Jack’s learning about the world is poignant and often funny. He has never worn shoes; he has not been socialized to think in terms of what the world thinks is appropriate behaviour for a five-year-old boy. His relating of what other people say and do points out absurdities in a delicious way, like an anthropologist describing the mores of a newly discovered society:

“Maybe one that’s not pink?” says Paul to her. “What about this one, Jack, pretty cool or what?” He’s holding up a bag of Spiderman. I give Dora a big hug. I think she whispers, “Hola, Jack.” Deanne tries to take the Dora bag but I won’t let her. “It’s OK, I just have to pay the lady. You’ll get it back in two seconds.”

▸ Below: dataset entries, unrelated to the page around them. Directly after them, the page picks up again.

(* ===== verification/Prelude.v ===== *)
(** * Verification of the Kalshi trading engine and exchange simulator

    The repository has three parts: the libraries of a low-latency trading client
    ([src/src/]: containers, market data feed, strategy, serialisation, HTTP client), an
    exchange simulator ([src/sim/]: matching engine, HTTP server on an event loop), and
    programs around them ([src/bench/]: the hot path measured in four arrangements;
    [src/experiments/]: echo servers).  A delta of the feed goes from the JSON parser
    through the lock-free queue to a consumer that updates the market's book, evaluates
    the signal, reconciles the open orders and serialises the actions; an order sent over
    HTTP goes through the client, the server's event loop and handlers into the matching
    engine of its market.

    ** Files and sources

    - [Prelude.v]: machine integers at their width with the wrap-around written out, the
      scope [cpp_scope], lemmas on lists, finite maps and modular arithmetic, the hint
      database.  [Interfaces.v]: what the hash map and the pool promise to their clients,
      as type classes of operations and laws ([IndexOps]/[IndexLaws],
      [PoolOps]/[PoolLaws]).
    - Containers ([src/src/core/]): [FlatHashMap.v] (Robin Hood table), [Pool.v] (intrusive
      free list), [Arena.v] (bump allocator), [Spsc.v] (single-producer single-consumer
      ring).  The first two discharge the classes of [Interfaces.v].
    - Matching engine ([src/sim/domain/matching_engine.*]): [MatchingEngine.v] is the
      pointer program (orders are blocks of the pool's memory linked in lists, levels are
      arrays, a state and error monad); [MatchSpec.v] is the abstract price-time-priority
      book; [EngineRep.v] the representation invariant; [EngineRefine.v] the refinement,
      proved against the interfaces; [Exchange.v] the exchange with the real containers.
    - Feed and strategy ([src/src/feed/], [src/src/strategy/]): [Feed.v], [Parser.v],
      [Strategy.v]; [Serialize.v] for [src/src/net/serialize.cpp].
    - HTTP ([src/src/net/rest_client.*], [src/sim/http/], [src/sim/reactor.*],
      [src/sim/main.cpp]): [Bytes.v] (the part of [std::string] that is used), [Socket.v]
      (system calls as scripts of outcomes, the table of open descriptors), [Http.v],
      [RestClient.v], [Reactor.v], [Gateway.v] (registry and handlers), [Server.v]
      (callbacks, set-up, [main]), [Shutdown.v] (constructor and destructor of the reactor,
      the descriptors at the end); [Shim.v] for [src/sim/compat/epoll_shim.h].
      [Messages.v] has the JSON texts that pass between client and server and what
      simdjson promises about them, and [OrderPath.v] composes serialiser, client, server,
      handler and engine for one order.
    - Memory: [Mapping.v] has the constructors and destructors of the three containers,
      of the engine and of the registry, over the mapped pages of the process;
      [Ownership.v] the ring with elements that own a resource, with the pushes and pops
      that treat them differently.
    - Programs: [HotPath.v] (dispatch, one tick of a market, histogram), [Payload.v] (the
      synthetic payloads), [Pipeline.v] (the producer, consumer and main threads common
      to three benchmarks, as a transition system over schedules), [Benches.v] (the four
      hot-path benchmarks), [Options.v] (the command line of the paced one), [Schedule.v]
      (its arrival times), [Stats.v] (percentiles, histogram, throughput), [Tuning.v]
      ([src/src/system/tuning.cpp], the counting [operator new]), [Mains.v] and
      [PacedMain.v] (the four [main] functions up to the bytes they print and dump),
      [Workloads.v] (the bodies of the microbenchmarks, over the interfaces),
      [Baselines.v] (what they are compared with: [malloc], [std::list], [std::queue]),
      [CrossThread.v] (the two-thread queue benchmarks, over a class of channels),
      [Echo.v] ([src/experiments/]).
    - Floating point and text: [Double.v] (binary64 on the standard library's SpecFloat,
      with the value of each operation as an integer multiple of [2 ^ -1074], rounded to
      even), [Clock.v] ([src/src/core/clock.h]), [Text.v] ([printf] as far as it is used,
      read from the format strings of the source, and binary dumps).

    ** How code is modelled

    State is a record with the fields of the class, an operation is a function on it.
    [option] marks undefined behaviour, [abort] or a loop out of fuel; [outcome] adds
    exceptions and waiting.  Unsigned integers are integers reduced modulo [2 ^ w] at each
    operation; signed overflow is undefined.  Pointers are integers and memory is a finite
    map.  The two threads of the ring are a step relation with one step per access to
    shared memory in which an acquire load may return any value not older than the last
    one seen; the threads of the benchmarks take whole queue operations as steps, which
    the theorems on the ring justify.  simdjson ([Json] with [JsonLaws], [DeltaJson]) and
    kqueue ([Kqueue]) are parameters with their documented behaviour as hypotheses, and
    have instances that satisfy them; [mmap] grants any pages that are free, or fails.

    ** What the theorems show

    - The engine refines the abstract exchange for every sequence of requests with
      quantities up to 2,097,151 and cancelled ids below [2 ^ 64 - 1] ([request_ok]), and so
      has conservation of quantity, price and time priority, limit prices, an uncrossed
      book, exact best prices, and exact rejection and cancellation ([Exchange.v]).
    - The hash map refines finite maps (sentinel key and insertions into a full table
      apart), the pool never hands a block out twice, the arena's regions are disjoint as
      long as sizes do not wrap, the ring is a FIFO under every interleaving, free of races
      and wait-free.
    - The book is the sum of its deltas; the parser accepts exactly the valid messages;
      reconciliation converges in one round, and an exchange that carries out its actions
      holds exactly the orders the manager records; the wire format can be read back.
    - Requests and responses survive any fragmentation, a request is served exactly once
      (its response cut off where a write fails), and no input drives the simulator into
      undefined behaviour; its descriptors neither leak nor are closed twice while it runs,
      and its destructors leave open only connections that never sent a byte; the shim keeps
      the interest list of epoll for descriptors that are read from, and passes on the
      errors of kqueue.
    - An order posted by a client is executed once on its market and the client reads the
      result of the abstract exchange, however the bytes are cut; what the client's own
      serialiser writes is refused, since the two ends spell the sides differently.
    - The pages of the registry's engines are apart from each other, none leaks, and the
      destructors unmap exactly what was mapped; the ring loses no resource of its elements
      as long as they are moved out of it.
    - The benchmarks: under every schedule the two-thread programs compute what one thread
      computes, no step is undefined, no thread measures before both have warmed up,
      and every fair schedule ends.  The times a run reads are functions of its schedule
      ([Pipeline.finish_times], [ready_times], [release_times]); the latencies are exactly
      the finishing times minus the times at which messages were made ready or, in the paced
      benchmark, minus the scheduled arrivals.  From [main] on the four programs end, the
      arrival times never go back, the percentiles are samples within one of the exact rank,
      and the table, the histogram and the dump read back as those of the latencies.  The
      map workloads do the same on the flat map and on [std::unordered_map], and what one
      thread sends through the ring or the locked queue the other gets, in order.
    - Where the code does less than it means to, a theorem or lemma shows the behaviour
      (descriptor reuse within a batch, a refused insertion that loses a key, the sentinel
      key in the map and in [cancel], 32-bit level totals, arena sizes that wrap and
      alignments above a page, negative levels, an unguarded [stoi], descriptors closed
      twice on failed set-up, write-only registrations of the shim, holes in an echo, a rate
      that is not a number, orders the exchange cannot read, elements lost to an
      emplacement).

    ** Fuel and bounds

    Probing loops of the hash map have one step per slot and the invariant shows that they
    end before; the header loop of [parse_request] has one more than the length of the
    buffer; the level scan of the engine is structural in the price, and its matching loop
    has one step per order of the level; the bucket loop has 64 steps; the
    readers of [Messages.v] have one per byte.  Each is proved to be enough.  [42000000]
    messages in [Benches.v] is how many payloads, of at most 50 contracts each, keep every
    level within 32 bits; the programs send 1010000.  A schedule of [7 * n + 4] rounds, in
    each of which every thread runs, is enough for [n] messages.
    Decimal rendering has room for 400 digits, more than any double needs.

    ** Not modelled

    Name resolution, the delete operators of the benchmarks, the diagnostics of the
    experiments, exhaustion of the heap, signals (a write to a connection that the peer has
    reset is an error; the [SIGPIPE] that goes with it is not modelled), and the choice of
    outcomes by the kernel, which is universally quantified.  Each helper that the
    benchmarks repeat (the counting [operator new], the generator, the percentiles) is
    modelled once.  [std::log], [std::atof], [malloc] and the thread library are parameters;
    the readings of the clocks are arguments.  The microbenchmark framework with its timing
    is not part of the sources.  The files for authentication, WebSockets, accounts,
    scenarios, logging and rate limiting are empty or declarations only. *)

From stdpp Require Import gmap list strings numbers.
Open Scope Z_scope.
Lemma insert_view (m : FlatHashMap V) k v :
  wf m -> k ≠ EMPTY -> is_Some (view m !! k) \/ size_ m < Capacity ->
  exists m', insert cap_log m k v = Some (true, m') /\ wf m' /\ view m' = <[k := v]> (view m).
Proof.
  intros [Hwf Ha Hsz] Hk Hroom. pose proof Hwf as [Hl Hu HR].
  pose proof Capacity_pos. pose proof Capacity_lt. unfold insert, view in *.
  destruct (to_map (slots_ m) !! k) as [v0|] eqn:Hm.
  - apply lookup_to_map in Hm as Hm'; [|done..]. destruct Hm' as (_ & p & Hp & Hs).
    assert (key_at (slots_ m) p = k) as Hkp by (unfold key_at; by rewrite Hs).
    pose proof (probe_distance_range k p).
    rewrite (insert_loop_hit _ k v p _ (Z.to_nat (probe_distance_ k p)));
      try done; try lia; try apply home_in_range; [|rewrite gap_home; lia].
    simpl. eexists. split; [done|].
    assert (forall q, in_range q -> q ≠ p -> key_at (slots_ m) q ≠ k) as Hno
      by (intros q Hq Hne Heq; apply Hne, Hu; congruence).
    assert (forall q, in_range q -> dist_at (set_slot (slots_ m) p (mkSlot k v)) q
                                  = dist_at (slots_ m) q) as Hds.
    { intros q Hq. rewrite dist_at_set by done. case_decide; [|done]. subst q. simpl.
      unfold Fhm.dist_at. by rewrite Hkp. }
    assert (to_map (set_slot (slots_ m) p (mkSlot k v)) = <[k:=v]> (to_map (slots_ m))) as Hmap.
    { rewrite to_map_set by auto. simpl. rewrite (proj2 (Z.eqb_neq _ _)) by done.
      by rewrite Hkp, insert_delete_eq. }
    split; [|done]. split; simpl.
    + split; [by rewrite length_set_slot|apply unique_keys_set; auto|].
      apply (robin_hood_ext (dist_at (slots_ m))); [|done]. intros q Hq. by rewrite Hds.
    + apply (anchored_ext (dist_at (slots_ m))); [|done]. intros q Hq. by rewrite Hds.
    + unfold view. simpl. rewrite Hmap, Hsz. by rewrite map_size_insert_Some by eauto.
  - destruct Hroom as [[? ?]|Hroom]; [done|].
    destruct (exists_empty_slot _ Hl Hu) as (q & Hq & Hqe); [lia|].
    pose proof (gap_range (home k) q).
    edestruct (insert_loop_new (Z.to_nat Capacity) (Z.to_nat (gap (home k) q)) (slots_ m) k v
      (home k) 0 0 q) as (s' & -> & Hwf' & Hm' & Ha'); try done; try lia;
      try apply home_in_range.
    + by apply lookup_to_map_None.
    + by rewrite probe_distance_home.
    + apply supported_zero.
    + simpl. eexists. split; [done|]. split; [|done]. split; [done..|]. simpl.
      unfold view. simpl. rewrite Hm', map_size_insert_None by done.
      rewrite wrap_small; [lia|]. unfold fits. lia.
Qed.
(* ===== verification/EngineRep.v ===== *)
(** * The representation invariant of the matching engine

    [rep e Q fl n] ties the pointer structure of an engine [e] to the queues [Q]
    it stores: for every side and price the list of (block address, order) pairs
    in time order.  The file holds the doubly linked segments, the invariant, the
    ways the engine's operations change it, and the execution rules of the
    state monad. *)
From stdpp Require Import gmap list numbers.
From S2P Require Import Prelude Interfaces MatchingEngine MatchSpec.
Open Scope Z_scope.
Open Scope cpp_scope.

Module Rep.
Import Engine Clob.

(** ** Doubly linked segments *)
Abbreviation entry := (Z * order)%type.

Definition hd_ptr (qs : list entry) (nx : Z) : Z :=
  match qs with [] => nx | x :: _ => x.1 end.

Fixpoint last_ptr (pv : Z) (qs : list entry) : Z :=
  match qs with [] => pv | x :: qs => last_ptr x.1 qs end.

(** The block that stores order [o] of level [(sd, pr)] between [pv] and [nx]. *)
Definition block_of (sd : Side) (pr : Z) (o : order) (pv nx : Z) : Order :=
  mkOrder (o_id o) (o_client o) sd pr (o_qty o) (o_ts o) pv nx.

Fixpoint dseg (m : gmap Z Order) (sd : Side) (pr pv : Z) (qs : list entry) (nx : Z) : Prop :=
  match qs with
  | [] => True
  | x :: qs =>
      m !! x.1 = Some (block_of sd pr x.2 pv (hd_ptr qs nx)) /\ dseg m sd pr x.1 qs nx
  end.

(** The level record of a queue. *)
Definition level_of (qs : list entry) : PriceLevel :=
  mkLevel (hd_ptr qs nullptr) (last_ptr nullptr qs) (sum_qty qs.*2).

Lemma hd_ptr_app l1 l2 nx : hd_ptr (l1 ++ l2) nx = hd_ptr l1 (hd_ptr l2 nx).
Proof. by destruct l1. Qed.

Lemma last_ptr_app l1 : forall l2 pv, last_ptr pv (l1 ++ l2) = last_ptr (last_ptr pv l1) l2.
Proof. induction l1; intros; simpl; auto. Qed.

Section segments.
  Context (sd : Side) (pr : Z).
  Implicit Types (m : gmap Z Order) (qs : list entry).

Lemma dseg_app m l1 : forall l2 pv nx,
  dseg m sd pr pv (l1 ++ l2) nx <->
  dseg m sd pr pv l1 (hd_ptr l2 nx) /\ dseg m sd pr (last_ptr pv l1) l2 nx.
Proof.
  induction l1 as [|x l1 IH]; intros l2 pv nx; simpl; [naive_solver|].
  rewrite IH, hd_ptr_app. naive_solver.
Qed.

Lemma dseg_frame m m' qs : forall pv nx,
  (forall a, a ∈ qs.*1 -> m' !! a = m !! a) -> dseg m sd pr pv qs nx -> dseg m' sd pr pv qs nx.
Proof.
  induction qs as [|x qs IH]; intros pv nx Hm; simpl; [done|]. intros [Hx Hqs].
  split; [|apply IH; [|done]; set_solver]. rewrite Hm; set_solver.
Qed.

Lemma dseg_lookup m qs : forall pv nx a o,
  dseg m sd pr pv qs nx -> (a, o) ∈ qs ->
  exists pv' nx', m !! a = Some (block_of sd pr o pv' nx').
Proof.
  induction qs as [|x qs IH]; intros pv nx a o; simpl; [set_solver|].
  intros [Hx Hqs] [<-|H]%elem_of_cons; eauto.
Qed.

  (** Writing the first block's [prev] and the last block's [next]. *)
Lemma dseg_set_prev m b o qs pv pv' nx :
  b ∉ qs.*1 -> dseg m sd pr pv ((b, o) :: qs) nx ->
  dseg (alter (set_prev pv') b m) sd pr pv' ((b, o) :: qs) nx.
Proof.
  intros Hb [Hx Hqs]. split; simpl in *.
  - rewrite lookup_alter_eq, Hx. done.
  - eapply dseg_frame; [|done]. intros a Ha. apply lookup_alter_ne. set_solver.
Qed.

Lemma dseg_set_next m a o qs pv nx nx' :
  a ∉ qs.*1 -> dseg m sd pr pv (qs ++ [(a, o)]) nx ->
  dseg (alter (set_next nx') a m) sd pr pv (qs ++ [(a, o)]) nx'.
Proof.
  rewrite !dseg_app. simpl. intros Ha (Hqs & Hx & _). split_and!; [|by rewrite lookup_alter_eq, Hx|done].
  eapply dseg_frame; [|done]. intros b Hb. apply lookup_alter_ne. set_solver.
Qed.

  (** The stores of an unlink, and the segment they leave. *)
Definition link_next (l1 : list entry) (nx : Z) (m : gmap Z Order) : gmap Z Order :=
  match list.last l1 with None => m | Some x => alter (set_next nx) x.1 m end.
Definition link_prev (l2 : list entry) (pv : Z) (m : gmap Z Order) : gmap Z Order :=
  match l2 with [] => m | x :: _ => alter (set_prev pv) x.1 m end.

Lemma link_next_ne l1 nx m a : a ∉ l1.*1 -> link_next l1 nx m !! a = m !! a.
Proof.
  unfold link_next. intros Ha. destruct (list.last l1) as [x|] eqn:E; [|done].
  apply lookup_alter_ne. apply last_Some_elem_of in E. set_solver.
Qed.

Lemma link_prev_ne l2 pv m a : a ∉ l2.*1 -> link_prev l2 pv m !! a = m !! a.
Proof.
  unfold link_prev. intros Ha. destruct l2 as [|x l2]; [done|].
  apply lookup_alter_ne. set_solver.
Qed.

Lemma link_next_congr l1 nx m m' a :
  m !! a = m' !! a -> link_next l1 nx m !! a = link_next l1 nx m' !! a.
Proof.
  unfold link_next. intros Ha. destruct (list.last l1) as [x|]; [|done].
  destruct (decide (x.1 = a)) as [->|]; [by rewrite !lookup_alter_eq, Ha|by rewrite !lookup_alter_ne].
Qed.

Lemma link_prev_congr l2 pv m m' a :
  m !! a = m' !! a -> link_prev l2 pv m !! a = link_prev l2 pv m' !! a.
Proof.
  unfold link_prev. intros Ha. destruct l2 as [|x l2]; [done|].
  destruct (decide (x.1 = a)) as [->|]; [by rewrite !lookup_alter_eq, Ha|by rewrite !lookup_alter_ne].
Qed.

Lemma dseg_link_next m l1 nx nx' pv :
  NoDup l1.*1 -> dseg m sd pr pv l1 nx -> dseg (link_next l1 nx' m) sd pr pv l1 nx'.
Proof.
  intros Hnd. unfold link_next. destruct l1 as [|x l1 _] using rev_ind; [done|].
  destruct x as [a o]. rewrite list.last_snoc. rewrite fmap_app in Hnd. apply list.NoDup_app in Hnd as (_ & Hnd & _).
  apply dseg_set_next. set_solver.
Qed.

Lemma dseg_link_prev m l2 pv pv' nx :
  NoDup l2.*1 -> dseg m sd pr pv l2 nx -> dseg (link_prev l2 pv' m) sd pr pv' l2 nx.
Proof.
  intros Hnd. destruct l2 as [|[b o] l2]; [done|]. simpl.
  apply dseg_set_prev. by apply NoDup_cons_1_1 in Hnd.
Qed.

Lemma dseg_unlink m l1 x l2 pv nx :
  NoDup (l1 ++ x :: l2).*1 -> dseg m sd pr pv (l1 ++ x :: l2) nx ->
  dseg (link_prev l2 (last_ptr pv l1) (link_next l1 (hd_ptr l2 nx) m)) sd pr pv (l1 ++ l2) nx.
Proof.
  rewrite fmap_app, dseg_app. intros (N1 & N12 & N2)%list.NoDup_app [H1 [_ H2]].
  apply NoDup_cons_1_2 in N2. rewrite dseg_app. split.
  - apply dseg_frame with (link_next l1 (hd_ptr l2 nx) m); [|by eapply dseg_link_next].
    intros a Ha. apply link_prev_ne. set_solver.
  - eapply dseg_link_prev; [done|]. eapply dseg_frame; [|exact H2].
    intros a Ha. apply link_next_ne. set_solver.
Qed.

Lemma dseg_append m qs a o nx :
  a ∉ qs.*1 -> NoDup qs.*1 -> dseg m sd pr nullptr qs nx ->
  m !! a = Some (block_of sd pr o (last_ptr nullptr qs) nullptr) ->
  dseg (link_next qs a m) sd pr nullptr (qs ++ [(a, o)]) nullptr.
Proof.
  intros Ha Hnd Hqs Hm. apply dseg_app. split; [by eapply dseg_link_next|].
  simpl. by rewrite link_next_ne.
Qed.
End segments.

(** ** The invariant *)
Definition queues : Type := Side * Z -> list entry.
Definition book_of (Q : queues) : book := fun k => (Q k).*2.

(** 2048 orders of at most this quantity cannot overflow a level's 32-bit total. *)
Definition QTY_BOUND : Z := 2097151.

Definition good_order (next : Z) (o : order) : Prop :=
  1 <= o_qty o <= QTY_BOUND /\ 1 <= o_id o < next.

Section invariant.
  Context {P I : Type} `{!PoolOps P Order} `{!IndexOps I Z} `{!PoolLaws P Order} `{!IndexLaws I Z}.
  Abbreviation engine := (MatchingEngine P I).
  Implicit Types (e : engine) (Q : queues) (fl : list Z).

Record rep e Q fl (n : nat) : Prop := {
  rep_wall sd p : 0 <= p <= 100 -> wall sd e !! Z.to_nat p = Some (level_of (Q (sd, p)));
  rep_seg sd p : dseg (mem e) sd p nullptr (Q (sd, p)) nullptr;
  rep_nodup k : NoDup (Q k).*1;
  rep_range sd p : Q (sd, p) ≠ [] -> 1 <= p <= 99;
  rep_ptr k a o : (a, o) ∈ Q k -> a ≠ nullptr /\ a ∉ fl;
  rep_ord k a o : (a, o) ∈ Q k -> good_order (next_order_id_ e) o;
  rep_index k a o : (a, o) ∈ Q k -> idx_view (orders_ e) !! o_id o = Some a;
  rep_cover id a : idx_view (orders_ e) !! id = Some a -> exists k o, (a, o) ∈ Q k /\ o_id o = id;
  rep_idx : idx_inv (orders_ e);
  rep_pool : pool_free (mem e) (pool_ e) fl;
  rep_free : NoDup fl;
  rep_count : (size (idx_view (orders_ e)) + length fl = n)%nat;
  rep_bound : (n <= POOL_CAPACITY)%nat;
  rep_next : 1 <= next_order_id_ e < 2 ^ 64;
}.

(** A block taken from the pool that no queue holds: the incoming order. *)
Record held e Q fl (a : Z) (i : Order) : Prop := {
  held_block : mem e !! a = Some i;
  held_ptr : a ≠ nullptr;
  held_free : a ∉ fl;
  held_out k o : (a, o) ∉ Q k;
  held_fresh : idx_view (orders_ e) !! order_id i = None;
  held_id : 1 <= order_id i < next_order_id_ e;
}.

(** The cached best prices: nothing rests beyond them; after a rescan they are
    also attained. *)
Definition best_loose e (b : book) : Prop :=
  0 <= best_bid_ e <= 99 /\ 1 <= best_ask_ e <= 100 /\
  (forall p, best_bid_ e < p -> b (YES, p) = []) /\ (forall p, p < best_ask_ e -> b (NO, p) = []).
Definition best_exact e (b : book) : Prop :=
  best_loose e b /\ (best_bid_ e = 0 \/ b (YES, best_bid_ e) ≠ []) /\
  (best_ask_ e = 100 \/ b (NO, best_ask_ e) ≠ []).

(** ** Consequences *)
Lemma rep_lookup e Q fl n sd p a o :
  rep e Q fl n -> (a, o) ∈ Q (sd, p) -> exists pv nx, mem e !! a = Some (block_of sd p o pv nx).
Proof. intros R H. eapply dseg_lookup; [apply R|done]. Qed.

(** A block belongs to one level and stores one order. *)
Lemma rep_inj e Q fl n k k' a o o' :
  rep e Q fl n -> (a, o) ∈ Q k -> (a, o') ∈ Q k' -> k = k' /\ o = o'.
Proof.
  destruct k as [sd p], k' as [sd' p']. intros R H H'.
  destruct (rep_lookup _ _ _ _ _ _ _ _ R H) as (? & ? & E).
  destruct (rep_lookup _ _ _ _ _ _ _ _ R H') as (? & ? & E').
  rewrite E in E'. destruct o, o'. injection E'. intros. by subst.
Qed.

Lemma rep_inj_id e Q fl n k k' a a' o o' :
  rep e Q fl n -> (a, o) ∈ Q k -> (a', o') ∈ Q k' -> o_id o = o_id o' -> a = a' /\ k = k' /\ o = o'.
Proof.
  intros R H H' Hid. pose proof (rep_index _ _ _ _ R _ _ _ H) as E.
  pose proof (rep_index _ _ _ _ R _ _ _ H') as E'. rewrite Hid, E' in E.
  injection E as ->. split; [done|]. by eapply rep_inj.
Qed.

Lemma rep_length e Q fl n k : rep e Q fl n -> (length (Q k) <= size (idx_view (orders_ e)))%nat.
Proof.
  intros R. set (ids := (fun x : entry => o_id x.2) <$> Q k).
  assert (NoDup ids) as Hnd.
  { apply NoDup_fmap_2_strong; [|by eapply NoDup_fmap_1, (rep_nodup _ _ _ _ R)].
    intros [a o] [a' o'] H H' Hid. by destruct (rep_inj_id _ _ _ _ _ _ _ _ _ _ R H H' Hid) as (-> & _ & ->). }
  rewrite <- size_dom. replace (length (Q k)) with (length ids) by apply length_fmap.
  rewrite <- (size_list_to_set (C := gset Z)) by done. apply subseteq_size.
  intros id. rewrite elem_of_list_to_set, elem_of_dom. intros ([a o] & -> & H)%list_elem_of_fmap.
  simpl. rewrite (rep_index _ _ _ _ R _ _ _ H). eauto.
Qed.

Lemma rep_sum_le e Q fl n k : rep e Q fl n -> 0 <= sum_qty (Q k).*2 <= QTY_BOUND * Z.of_nat n.
Proof.
  intros R. assert (0 <= sum_qty (Q k).*2 <= QTY_BOUND * Z.of_nat (length (Q k))) as H.
  { pose proof (rep_ord _ _ _ _ R k) as Ho. induction (Q k) as [|[a o] qs IH]; csimpl; [lia|].
    assert (1 <= o_qty o <= QTY_BOUND) by (destruct (Ho a o); set_solver).
    assert (0 <= sum_qty qs.*2 <= QTY_BOUND * Z.of_nat (length qs)) by (apply IH; set_solver). lia. }
  pose proof (rep_length _ _ _ _ k R). pose proof (rep_count _ _ _ _ R).
  unfold QTY_BOUND in *. lia.
Qed.

Lemma rep_sum e Q fl n k : rep e Q fl n -> 0 <= sum_qty (Q k).*2 < 2 ^ 32.
Proof.
  intros R. pose proof (rep_sum_le _ _ _ _ k R). pose proof (rep_bound _ _ _ _ R).
  unfold QTY_BOUND, POOL_CAPACITY in *. lia.
Qed.

Lemma rep_total_zero e Q fl n k : rep e Q fl n -> (sum_qty (Q k).*2 = 0 <-> Q k = []).
Proof.
  intros R. split; [|by intros ->]. pose proof (rep_ord _ _ _ _ R k) as Ho.
  destruct (Q k) as [|[a o] qs]; [done|]. csimpl. intros Hz. exfalso.
  assert (1 <= o_qty o) by (destruct (Ho a o); set_solver).
  assert (0 <= sum_qty qs.*2); [|lia]. apply sum_qty_nonneg.
  intros ? ([b x] & -> & Hx)%list_elem_of_fmap. destruct (Ho b x) as [? _]; [set_solver|simpl; lia].
Qed.

(** ** Changing one level *)
Lemma rep_update e Q fl n e' fl' n' sd p qs :
  rep e Q fl n ->
  (forall sd' p', 0 <= p' <= 100 -> (sd', p') ≠ (sd, p) -> wall sd' e' !! Z.to_nat p' = wall sd' e !! Z.to_nat p') ->
  wall sd e' !! Z.to_nat p = Some (level_of qs) ->
  (forall k a o, k ≠ (sd, p) -> (a, o) ∈ Q k ->
     mem e' !! a = mem e !! a /\ (a ∉ fl') /\ idx_view (orders_ e') !! o_id o = Some a) ->
  dseg (mem e') sd p nullptr qs nullptr ->
  NoDup qs.*1 -> 1 <= p <= 99 ->
  (forall a o, (a, o) ∈ qs -> a ≠ nullptr /\ (a ∉ fl') /\ good_order (next_order_id_ e') o /\
     idx_view (orders_ e') !! o_id o = Some a) ->
  (forall id a, idx_view (orders_ e') !! id = Some a ->
     (exists o, (a, o) ∈ qs /\ o_id o = id) \/
     (exists k o, k ≠ (sd, p) /\ (a, o) ∈ Q k /\ o_id o = id)) ->
  idx_inv (orders_ e') -> pool_free (mem e') (pool_ e') fl' -> NoDup fl' ->
  (size (idx_view (orders_ e')) + length fl' = n')%nat -> (n' <= POOL_CAPACITY)%nat ->
  next_order_id_ e <= next_order_id_ e' < 2 ^ 64 ->
  rep e' (upd Q (sd, p) qs) fl' n'.
Proof.
  intros R Hw Hwk Hother Hseg Hnd Hp Hqs Hcov Hidx Hpool Hfl Hcnt Hn Hnext.
  split; try done; unfold upd.
  - intros sd' p' Hp'. case_decide; [by simplify_eq|]. rewrite Hw by done. by apply R.
  - intros sd' p'. case_decide; [by simplify_eq|]. eapply dseg_frame; [|by apply R].
    intros a ([? o] & -> & Ha)%list_elem_of_fmap. by eapply Hother.
  - intros k. case_decide; [done|]. apply R.
  - intros sd' p'. case_decide; [by simplify_eq|]. apply R.
  - intros k a o. case_decide; intros H'; [split; by eapply Hqs|].
    split; [by eapply R|by eapply Hother].
  - intros k a o. case_decide; intros H'; [by eapply Hqs|].
    destruct (rep_ord _ _ _ _ R _ _ _ H') as [? ?]. split; lia.
  - intros k a o. case_decide; intros H'; [by eapply Hqs|by eapply Hother].
  - intros id a Hid. destruct (Hcov _ _ Hid) as [(o & ? & ?)|(k & o & ? & ? & ?)].
    + exists (sd, p), o. by rewrite decide_True.
    + exists k, o. by rewrite decide_False.
  - pose proof (rep_next _ _ _ _ R). lia.
Qed.
End invariant.

End Rep.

It’s not two seconds. It’s 37.

Ma’s reintroduction is much harder. She is angry and she makes mistakes. In the audiobook, we hear Ma’s voice (and others’ voices), though only when Jack is present. A lot of what we pick up is through Jack: “Ma twists her mouth,” “Ma puffs out her breath,” “Ma is mad.”

The actors are stellar. Michal Friedman* as Jack is flawless. Ellen Archer is Ma;  Suzanne Toren and Robert Petkoff play a whole cast of characters, from Nick to Doctor Clay, Officer Oh to Nurse Noreen, Grandma and Real Grandpa and Stepa, and more. In hindsight, I wish I’d read the book and then listened to the audiobook: there’s not much point in doing things the other way around as the audio interpretation would override the reading experience.

Room was a significant literary success: winner of the 2010 Rogers Writers’ Trust Fiction Prize among other prizes and a finalist for the Booker. Those successes are entirely deserved. Emma Donoghue has taken on a monster and she gives us glimpses of the evil that lies in the background but, by telling the story from Jack’s perspective, she focuses primarily on the relationship between mother and child and the absurdities of human behaviour.


* Michal Friedman, who created such a bright young voice for Jack, was a woman who was well known for her work in voiceover, particularly in anime, as well as her life as a singer/songwriter. Tragically, she died in November 2011 of complications following the birth of healthy twins.